Write out, from the entries below, exactly the lines that run between the lines holding "lastEmittedHw : Z;" and "Definition set_registered v", inclusive, and stop there.

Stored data
========

(* ===== verification/SseLifecycle.v ===== *)
(** * The life of an SSE connection

    [src/control-plane/src/domains/sync/sseSession.ts] as an event-driven
    process: what [SseSession] treats as a run to completion is here one resumable
    computation next to the handlers that run between its [await]s (the request's
    'close', the two interval timers, the shutdown of the registry, the socket's
    events), on the real write queue of [SseQueue].  The registry is seen from one
    connection: whether it accepts, and whether this connection is in it.

    [pc] is the [await] at which [runSseSession] is suspended.  A promise that
    settles is an event; an event that cannot happen in a state leaves it as it is.
    A call suspended in [waitForSpace] may be woken at any time, since it tests the
    queue again; that it is woken is [queue_never_stalls]. *)

From stdpp Require Import base gmap strings sorting numbers list.
From Stdlib Require Import ZArith Lia.
From S2P Require Import Prelude Json Errors Db SyncLog SseQueue SseSession.

Module SseLifecycle.
Import SseQueue SseSession.

Inductive point :=
| Resolving                                              (** [await resolveEdgeNodeForApiKey] *)
| InitialEvent (ev : SyncEvent) (rest : list SyncEvent)  (** no space for [ev] *)
| InitialCursor
| Sleeping
| Fetching                                               (** [await getPollBatchWithHighWater] *)
| PollEvent (ev : SyncEvent) (rest : list SyncEvent) (highWater : Z)
| PollPersist (rest : list SyncEvent) (highWater : Z)    (** [await persistCursor()] in the loop *)
| PollCursor (highWater : Z)
| Finishing                                              (** [await persistCursor()] of its own [finish] *)
| Done.

Record life := mkLife {
  pc : point;
  queue : SseWriteQueue;
  aborted : bool;              (** [abort.signal.aborted] *)
  cleaned : bool;
  heartbeatTimer : bool;
  persistTimer : bool;
  edgeNodeId : option jstr;
  lastEmittedHw : Z;
  durableEventsWritten : Z;
  accepting : bool;            (** the registry's flag *)
  registered : bool;           (** the connection is in the registry *)
  listening : bool;            (** the request's 'close' has its handler *)
  closing : bool;              (** the handler's [finish] awaits [persistCursor] *)
  pings : nat;                 (** heartbeats that wait for space *)
  upserts : list Z             (** cursors given to [upsertSyncCursor] *)
}.

Definition set_pc v '(mkLife _ q a c h p e l d ac r li cl pi u) := mkLife v q a c h p e l d ac r li cl pi u.
Definition set_queue v '(mkLife pc _ a c h p e l d ac r li cl pi u) := mkLife pc v a c h p e l d ac r li cl pi u.
Definition abort '(mkLife pc q _ c h p e l d ac r li cl pi u) := mkLife pc q true c h p e l d ac r li cl pi u.
Definition set_cleaned '(mkLife pc q a _ h p e l d ac r li cl pi u) := mkLife pc q a true h p e l d ac r li cl pi u.
Definition set_timers v '(mkLife pc q a c _ _ e l d ac r li cl pi u) := mkLife pc q a c v v e l d ac r li cl pi u.
Definition set_edgeNodeId v '(mkLife pc q a c h p _ l d ac r li cl pi u) := mkLife pc q a c h p v l d ac r li cl pi u.
Definition set_lastEmittedHw v '(mkLife pc q a c h p e _ d ac r li cl pi u) := mkLife pc q a c h p e v d ac r li cl pi u.
Definition set_durable v '(mkLife pc q a c h p e l _ ac r li cl pi u) := mkLife pc q a c h p e l v ac r li cl pi u.
Definition stop_accepting '(mkLife pc q a c h p e l d _ r li cl pi u) := mkLife pc q a c h p e l d false r li cl pi u.
Definition set_registered v '(mkLife pc q a c h p e l d ac _ li cl pi u) := mkLife pc q a c h p e l d ac v li cl pi u.
Definition listen '(mkLife pc q a c h p e l d ac r _ cl pi u) := mkLife pc q a c h p e l d ac r true cl pi u.
Definition set_closing v '(mkLife pc q a c h p e l d ac r li _ pi u) := mkLife pc q a c h p e l d ac r li v pi u.
Definition set_pings v '(mkLife pc q a c h p e l d ac r li cl _ u) := mkLife pc q a c h p e l d ac r li cl v u.
Definition set_upserts v '(mkLife pc q a c h p e l d ac r li cl pi _) := mkLife pc q a c h p e l d ac r li cl pi v.
Definition rejectExtraProperties (facts : fields) (allowed : list jstr) (type : jstr) : check :=
  check_all facts.*1 (λ key,
    if bool_decide (key ∈ allowed) then Ok tt
    else fail (type ++ js "@1: unknown property " ++ [34] ++ key ++ [34] ++ js " (additionalProperties: false)")).

Definition TS_FIELDS : list jstr :=
  [js "start"; js "end"; js "success_count"; js "failure_count"; js "dispute_count"].
Definition validateTransactionSummary (facts : fields) : check :=
  let t := js "transaction_summary" in
  _ ← requireFields facts TS_FIELDS t;
  _ ← requireString facts (js "start") t;
  _ ← requireString facts (js "end") t;
  _ ← requireNumber facts (js "success_count") t;
  _ ← requireNumber facts (js "failure_count") t;
  _ ← requireNumber facts (js "dispute_count") t;
  rejectExtraProperties facts TS_FIELDS t.

(** The common shape of the all-string schemas. *)
Definition validate_strings (FIELDS : list jstr) (t : jstr) (facts : fields) : check :=
  _ ← requireFields facts FIELDS t;
  _ ← check_all FIELDS (λ f, requireString facts f t);
  rejectExtraProperties facts FIELDS t.

Definition KYB_FIELDS : list jstr :=
  [js "status"; js "verifier"; js "jurisdiction"; js "verification_timestamp"; js "expiry_timestamp"].
Definition validateKyb : fields → check := validate_strings KYB_FIELDS (js "kyb").

Definition AUDIT_FIELDS : list jstr :=
  [js "standard"; js "result"; js "auditor"; js "report_digest"; js "audit_timestamp"].
Definition validateSecurityAudit : fields → check := validate_strings AUDIT_FIELDS (js "security_audit").

Definition INCIDENT_FIELDS : list jstr :=
  [js "category"; js "severity"; js "occurrence_timestamp"; js "evidence_digest"].
Definition validateNegativeIncident : fields → check := validate_strings INCIDENT_FIELDS (js "negative_incident").

(** The body of the entries loop of [validateBehavioralV1]. *)
Definition behavioral_entry (kv : jstr * json) : check :=
  let '(key, value) := kv in
  if decide (key = js "observation_ts") then Ok tt
  else match value with
       | JObj _ =>
           if decide (key = js "data") then
             let dataBytes := byteLength (stringify value) in
             if MAX_DATA_BYTES <? dataBytes then
               fail (js "behavioral@1.data exceeds 4096 byte limit (" ++ show_Z dataBytes ++ js " bytes)")
             else Ok tt
           else fail (js "behavioral@1." ++ key ++ js " must be a primitive or a " ++ [34] ++ js "data" ++ [34] ++
                      js " object, got object")
       | JStr _ | JNum _ | JBool _ => Ok tt
       | v => fail (js "behavioral@1." ++ key ++ js " must be a primitive or a " ++ [34] ++ js "data" ++ [34] ++
                    js " object, got " ++ typeof v)
       end.

Definition validateBehavioralV1 (facts : fields) : check :=
  if bool_decide (length facts = 0%nat) then fail (js "behavioral@1: facts must contain at least one key")
  else
    _ ← requireString facts (js "observation_ts") (js "behavioral");
    check_all facts behavioral_entry.

Definition validateSchema (allowlist : option jstr) (cutoff : option (option Z)) (now : Z)
    (type schemaVersion : jstr) (facts : json) (issuerId : option jstr) : check :=
  if negb (bool_decide (type ∈ SUPPORTED_TYPES)) then fail (js "Unknown attestation type: " ++ type)
  else if negb (bool_decide (schemaVersion ∈ SUPPORTED_VERSIONS)) then
    fail (js "Unknown schema version: " ++ schemaVersion)
  else match facts with
  | JObj fs =>
      _ ← checkSizeAndDepth facts 0;
      if decide (schemaVersion = js "0") then
        if negb (bool_decide (type = js "behavioral")) then
          fail (js "schema_version 0 is only allowed for behavioral, got " ++ type)
        else if match issuerId with
                | Some (c :: i) => negb (isV0AllowedForIssuer allowlist (c :: i))
                | _ => true
                end then
          fail (js "behavioral@0 is only allowed for allowlisted legacy issuers")
        else if isV0CutoffPassed cutoff now then
          Throw (SchemaValidationExpiredError (js "behavioral@0 is no longer accepted (cutoff passed)"))
        else Ok tt
      else if decide (type = js "behavioral") then validateBehavioralV1 fs
      else if decide (type = js "transaction_summary") then validateTransactionSummary fs
      else if decide (type = js "kyb") then validateKyb fs
      else if decide (type = js "security_audit") then validateSecurityAudit fs
      else if decide (type = js "negative_incident") then validateNegativeIncident fs
      else fail (js "Unsupported attestation type: " ++ type)
  | _ => fail (js "facts must be an object")
  end.

(** ** The declarative schemas *)

Definition is_string (v : json) : Prop := ∃ s, v = JStr s.
Definition is_number (v : json) : Prop := ∃ n, v = JNum n.

(** Exactly the named properties, each of its type. *)
Definition exactly (facts : fields) (types : list (jstr * (json → Prop))) : Prop :=
  (∀ k, k ∈ facts.*1 → k ∈ types.*1) ∧ Forall (λ '(k, P), P (lookup_field k facts)) types.

Definition strings (ks : list jstr) : list (jstr * (json → Prop)) := (λ k, (k, is_string)) <$> ks.

Definition behavioral_value (k : jstr) (v : json) : Prop :=
  k = js "observation_ts" ∨ (∃ s, v = JStr s) ∨ (∃ n, v = JNum n) ∨ (∃ b, v = JBool b) ∨
  (k = js "data" ∧ (∃ fs, v = JObj fs) ∧ byteLength (stringify v) ≤ MAX_DATA_BYTES).

Definition conforms (type : jstr) (facts : fields) : Prop :=
  (type = js "behavioral" ∧ is_string (lookup_field (js "observation_ts") facts) ∧
     Forall (λ '(k, v), behavioral_value k v) facts) ∨
  (type = js "transaction_summary" ∧
     exactly facts [(js "start", is_string); (js "end", is_string); (js "success_count", is_number);
                    (js "failure_count", is_number); (js "dispute_count", is_number)]) ∨
  (type = js "kyb" ∧ exactly facts (strings KYB_FIELDS)) ∨
  (type = js "security_audit" ∧ exactly facts (strings AUDIT_FIELDS)) ∨
  (type = js "negative_incident" ∧ exactly facts (strings INCIDENT_FIELDS)).

(** Nesting depth of containers: 0 for a scalar. *)
Fixpoint depth_of (v : json) : Z :=
  match v with
  | JArr l => 1 + foldr Z.max 0 (map depth_of l)
  | JObj fs => 1 + (fix go fs := match fs with [] => 0 | (_, v) :: fs' => Z.max (depth_of v) (go fs') end) fs
  | _ => 0
  end.

(** ** Lemmas *)

Lemma check_all_Ok {A} (l : list A) f : check_all l f = Ok tt ↔ Forall (λ x, f x = Ok tt) l.
Proof.
  induction l as [|x l IH]; simpl; [split; [constructor|done]|]. rewrite Forall_cons, <- IH, bind_Ok.
  split; [by intros ([] & ? & ?)|intros [? ?]; by exists tt].
Qed.

Lemma requireString_Ok facts f t : requireString facts f t = Ok tt ↔ is_string (lookup_field f facts).
Proof. unfold requireString, is_string, fail. destruct (lookup_field f facts); split; naive_solver. Qed.

Lemma requireNumber_Ok facts f t : requireNumber facts f t = Ok tt ↔ is_number (lookup_field f facts).
Proof. unfold requireNumber, is_number, fail. destruct (lookup_field f facts); split; naive_solver. Qed.

Lemma requireFields_Ok facts fs t :
  requireFields facts fs t = Ok tt ↔ Forall (λ f, is_nullish (lookup_field f facts) = false) fs.
Proof.
  unfold requireFields. rewrite check_all_Ok. apply Forall_iff. intros f. unfold fail.
  destruct (is_nullish _); split; done.
Qed.

Lemma rejectExtra_Ok facts allowed t :
  rejectExtraProperties facts allowed t = Ok tt ↔ ∀ k, k ∈ facts.*1 → k ∈ allowed.
Proof.
  unfold rejectExtraProperties. rewrite check_all_Ok, Forall_forall. split; intros H k Hk; specialize (H k Hk).
  - case_bool_decide; done.
  - by rewrite bool_decide_eq_true_2.
Qed.

Lemma is_string_not_nullish v : is_string v → is_nullish v = false.
Proof. by intros [s ->]. Qed.
Lemma is_number_not_nullish v : is_number v → is_nullish v = false.
Proof. by intros [s ->]. Qed.

Lemma bind_unit_Ok (m k : check) : (m ≫= λ _, k) = Ok tt ↔ m = Ok tt ∧ k = Ok tt.
Proof. rewrite bind_Ok. split; [by intros ([] & ? & ?)|intros [? ?]; by exists tt]. Qed.

Lemma validate_strings_Ok FIELDS t facts :
  validate_strings FIELDS t facts = Ok tt ↔ exactly facts (strings FIELDS).
Proof.
  unfold validate_strings, exactly, strings.
  rewrite !bind_unit_Ok, requireFields_Ok, check_all_Ok, rejectExtra_Ok, Forall_fmap, <- list_fmap_compose.
  assert ((fst ∘ λ k : jstr, (k, is_string)) <$> FIELDS = FIELDS) as -> by (apply list_fmap_id).
  assert (Hs : Forall (λ x, requireString facts x t = Ok tt) FIELDS ↔ Forall (λ k, is_string (lookup_field k facts)) FIELDS)
    by (apply Forall_iff; intros; apply requireString_Ok).
  rewrite Hs. unfold compose. split; [tauto|]. intros [H1 H2]. split_and!; try done.
  eapply Forall_impl; [exact H2|]. intros f. apply is_string_not_nullish.
Qed.

Lemma validateTransactionSummary_Ok facts :
  validateTransactionSummary facts = Ok tt ↔
  exactly facts [(js "start", is_string); (js "end", is_string); (js "success_count", is_number);
                 (js "failure_count", is_number); (js "dispute_count", is_number)].
Proof.
  unfold validateTransactionSummary, exactly.
  rewrite !bind_unit_Ok, requireFields_Ok, !requireString_Ok, !requireNumber_Ok, rejectExtra_Ok.
  unfold TS_FIELDS. rewrite !Forall_cons, !Forall_nil. cbn [fmap list_fmap fst].
  split; [tauto|]. intros (H & H1 & H2 & H3 & H4 & H5 & _).
  split_and!; auto using is_string_not_nullish, is_number_not_nullish.
Qed.

Lemma behavioral_entry_Ok k v : behavioral_entry (k, v) = Ok tt ↔ behavioral_value k v.
Proof.
  unfold behavioral_entry, behavioral_value, fail.
  case_decide; [by split; auto|]. destruct v; try (split; naive_solver).
  case_decide.
  - destruct (_ <? _) eqn:E; bool_to_prop; split; try done; [|naive_solver].
    intros [?|[[? ?]|[[? ?]|[[? ?]|(? & _ & ?)]]]]; try done; lia.
  - split; [done|]. intros [?|[[? ?]|[[? ?]|[[? ?]|(? & _ & ?)]]]]; done.
Qed.
(* ===== verification/Attestations.v ===== *)
(** * Attestation ingest

    [src/control-plane/src/grpc/trustEngineClient.ts] (in-process verification of
    the signed token), [domains/attestation/jws.ts] (pre-parsing),
    [attestationRepository.ts] and [attestationService.ts].

    The record [env] holds what the code takes from its surroundings: the clock,
    the environment variables of [LegacyConfig], generated ids, and the library
    functions that are not modelled further: SHA-256, Ed25519 verification,
    base64url and JSON decoding of a token segment, the numeric value of a string
    and of [new Date(x * 1000)]. *)

From stdpp Require Import base gmap strings numbers sorting list.
From Stdlib Require Import ZArith Lia.
From S2P Require Import Prelude Json Errors Db Principals Canonicalize SchemaValidator.

Record env := mkEnv {
  e_now : Z;                                   (** [Date.now()] *)
  e_allowlist : option jstr;                   (** [BEHAVIORAL_V0_ALLOWLIST] *)
  e_cutoff : option (option Z);                (** [BEHAVIORAL_V0_CUTOFF], as a date *)
  e_uuid : jstr;                               (** id of a new principal *)
  e_row_id : jstr;                             (** id of a new attestation row *)
  e_sha256hex : jstr → jstr;
  e_decode : jstr → option json;               (** [JSON.parse(Buffer.from(x, 'base64url').toString('utf8'))] *)
  e_parse : jstr → option json;                (** [JSON.parse(x)] *)
  e_decode_bytes : jstr → list Z;              (** [Buffer.from(x, 'base64')] *)
  e_verify : list Z → jstr → list Z → bool;    (** Ed25519: raw key, signed input, signature *)
  e_string_to_number : jstr → number;          (** [Number(s)] of a string *)
  e_date : number → option Z                   (** [new Date(x * 1000)]; [None] for Invalid Date *)
}.

(** ** Coercions *)
Module Coerce.

(** [Number(v)] *)
Definition Number_ (e : env) (v : json) : number :=
  match v with
  | JUndef => NaN
  | JNull => num_of_Z 0
  | JBool b => num_of_Z (if b then 1 else 0)
  | JNum n => n
  | JStr s => e_string_to_number e s
  | JArr _ => e_string_to_number e (String_ v)
  | JObj _ => NaN
  end.

End Coerce.

(** ** [trustEngineClient.ts] *)
Module Verifier.
Import Coerce.

Record KeyCandidate := mkCandidate { kc_keyId : jstr; kc_publicKeyRaw : list Z }.

Record VerifyPayload := mkVP {
  vp_attestationType : jstr;
  vp_facts : json;                (** the value [factsJson] parses to *)
  vp_trustLevelDelta : number;
  vp_trustLevelDeltaProvided : bool;
  vp_issuedAtUnix : number;
  vp_expiresAtUnix : number;
  vp_jti : jstr;
  vp_schemaVersion : jstr;
  vp_visibility : jstr;
  vp_visibilityProvided : bool;
  vp_observationId : jstr
}.

Inductive VerifyResult :=
| Valid (verifiedKeyId issuerId subjectId : jstr) (payload : VerifyPayload)
| Invalid (error : jstr).

(** [token.split('.')] *)
Fixpoint split_dot (cur s : jstr) : list jstr :=
  match s with
  | [] => [cur]
  | c :: s' => if c =? 46 then cur :: split_dot [] s' else split_dot (cur ++ [c]) s'
  end.

Definition toPayload (e : env) (p : json) : result exn VerifyPayload :=
  let vli := match get p "vli" with JObj fs => JObj fs | JArr l => JArr l | _ => p end in
  let explicitVersion := nullish (get vli "schema_version") (get vli "schemaVersion") in
  let schemaVersion := if is_nullish explicitVersion then [] else String_ explicitVersion in
  let rawDelta := nullish (get vli "trust_level_delta") (get vli "trustLevelDelta") in
  let trustLevelDelta := if is_nullish rawDelta then None else Some (Number_ e rawDelta) in
  if match trustLevelDelta with Some n => isNaN n | None => false end
  then Throw (EError (js "trust_level_delta is not a valid number"))
  else
    let rawVisibility := if is_nullish (get vli "visibility") then None else Some (String_ (get vli "visibility")) in
    facts ← match nullish (get vli "facts") (JObj []) with
            | JStr s => match e_parse e s with
                        | Some v => Ok v
                        | None => Throw (EError (js "facts string is not valid JSON"))
                        end
            | JObj fs => Ok (JObj fs)
            | JArr l => Ok (JArr l)
            | _ => Ok (JObj [])
            end;
    Ok (mkVP (String_ (nullish (nullish (get vli "type") (get vli "attestation_type")) (JStr [])))
             facts (default (num_of_Z 0) trustLevelDelta) (bool_decide (is_Some trustLevelDelta))
             (Number_ e (nullish (get p "iat") (JNum (num_of_Z 0))))
             (Number_ e (nullish (get p "exp") (JNum (num_of_Z 0))))
             (String_ (nullish (get p "jti") (JStr [])))
             schemaVersion (default (js "participants") rawVisibility) (bool_decide (is_Some rawVisibility))
             (String_ (nullish (nullish (get vli "observation_id") (get vli "observationId")) (JStr [])))).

========

Response to the exercise |
  lastEmittedHw : Z;
  durableEventsWritten : Z;
  accepting : bool;            (** the registry's flag *)
  registered : bool;           (** the connection is in the registry *)
  listening : bool;            (** the request's 'close' has its handler *)
  closing : bool;              (** the handler's [finish] awaits [persistCursor] *)
  pings : nat;                 (** heartbeats that wait for space *)
  upserts : list Z             (** cursors given to [upsertSyncCursor] *)
}.

Definition set_pc v '(mkLife _ q a c h p e l d ac r li cl pi u) := mkLife v q a c h p e l d ac r li cl pi u.
Definition set_queue v '(mkLife pc _ a c h p e l d ac r li cl pi u) := mkLife pc v a c h p e l d ac r li cl pi u.
Definition abort '(mkLife pc q _ c h p e l d ac r li cl pi u) := mkLife pc q true c h p e l d ac r li cl pi u.
Definition set_cleaned '(mkLife pc q a _ h p e l d ac r li cl pi u) := mkLife pc q a true h p e l d ac r li cl pi u.
Definition set_timers v '(mkLife pc q a c _ _ e l d ac r li cl pi u) := mkLife pc q a c v v e l d ac r li cl pi u.
Definition set_edgeNodeId v '(mkLife pc q a c h p _ l d ac r li cl pi u) := mkLife pc q a c h p v l d ac r li cl pi u.
Definition set_lastEmittedHw v '(mkLife pc q a c h p e _ d ac r li cl pi u) := mkLife pc q a c h p e v d ac r li cl pi u.
Definition set_durable v '(mkLife pc q a c h p e l _ ac r li cl pi u) := mkLife pc q a c h p e l v ac r li cl pi u.
Definition stop_accepting '(mkLife pc q a c h p e l d _ r li cl pi u) := mkLife pc q a c h p e l d false r li cl pi u.
Definition set_registered v '(mkLife pc q a c h p e l d ac _ li cl pi u) := mkLife pc q a c h p e l d ac v li cl pi u.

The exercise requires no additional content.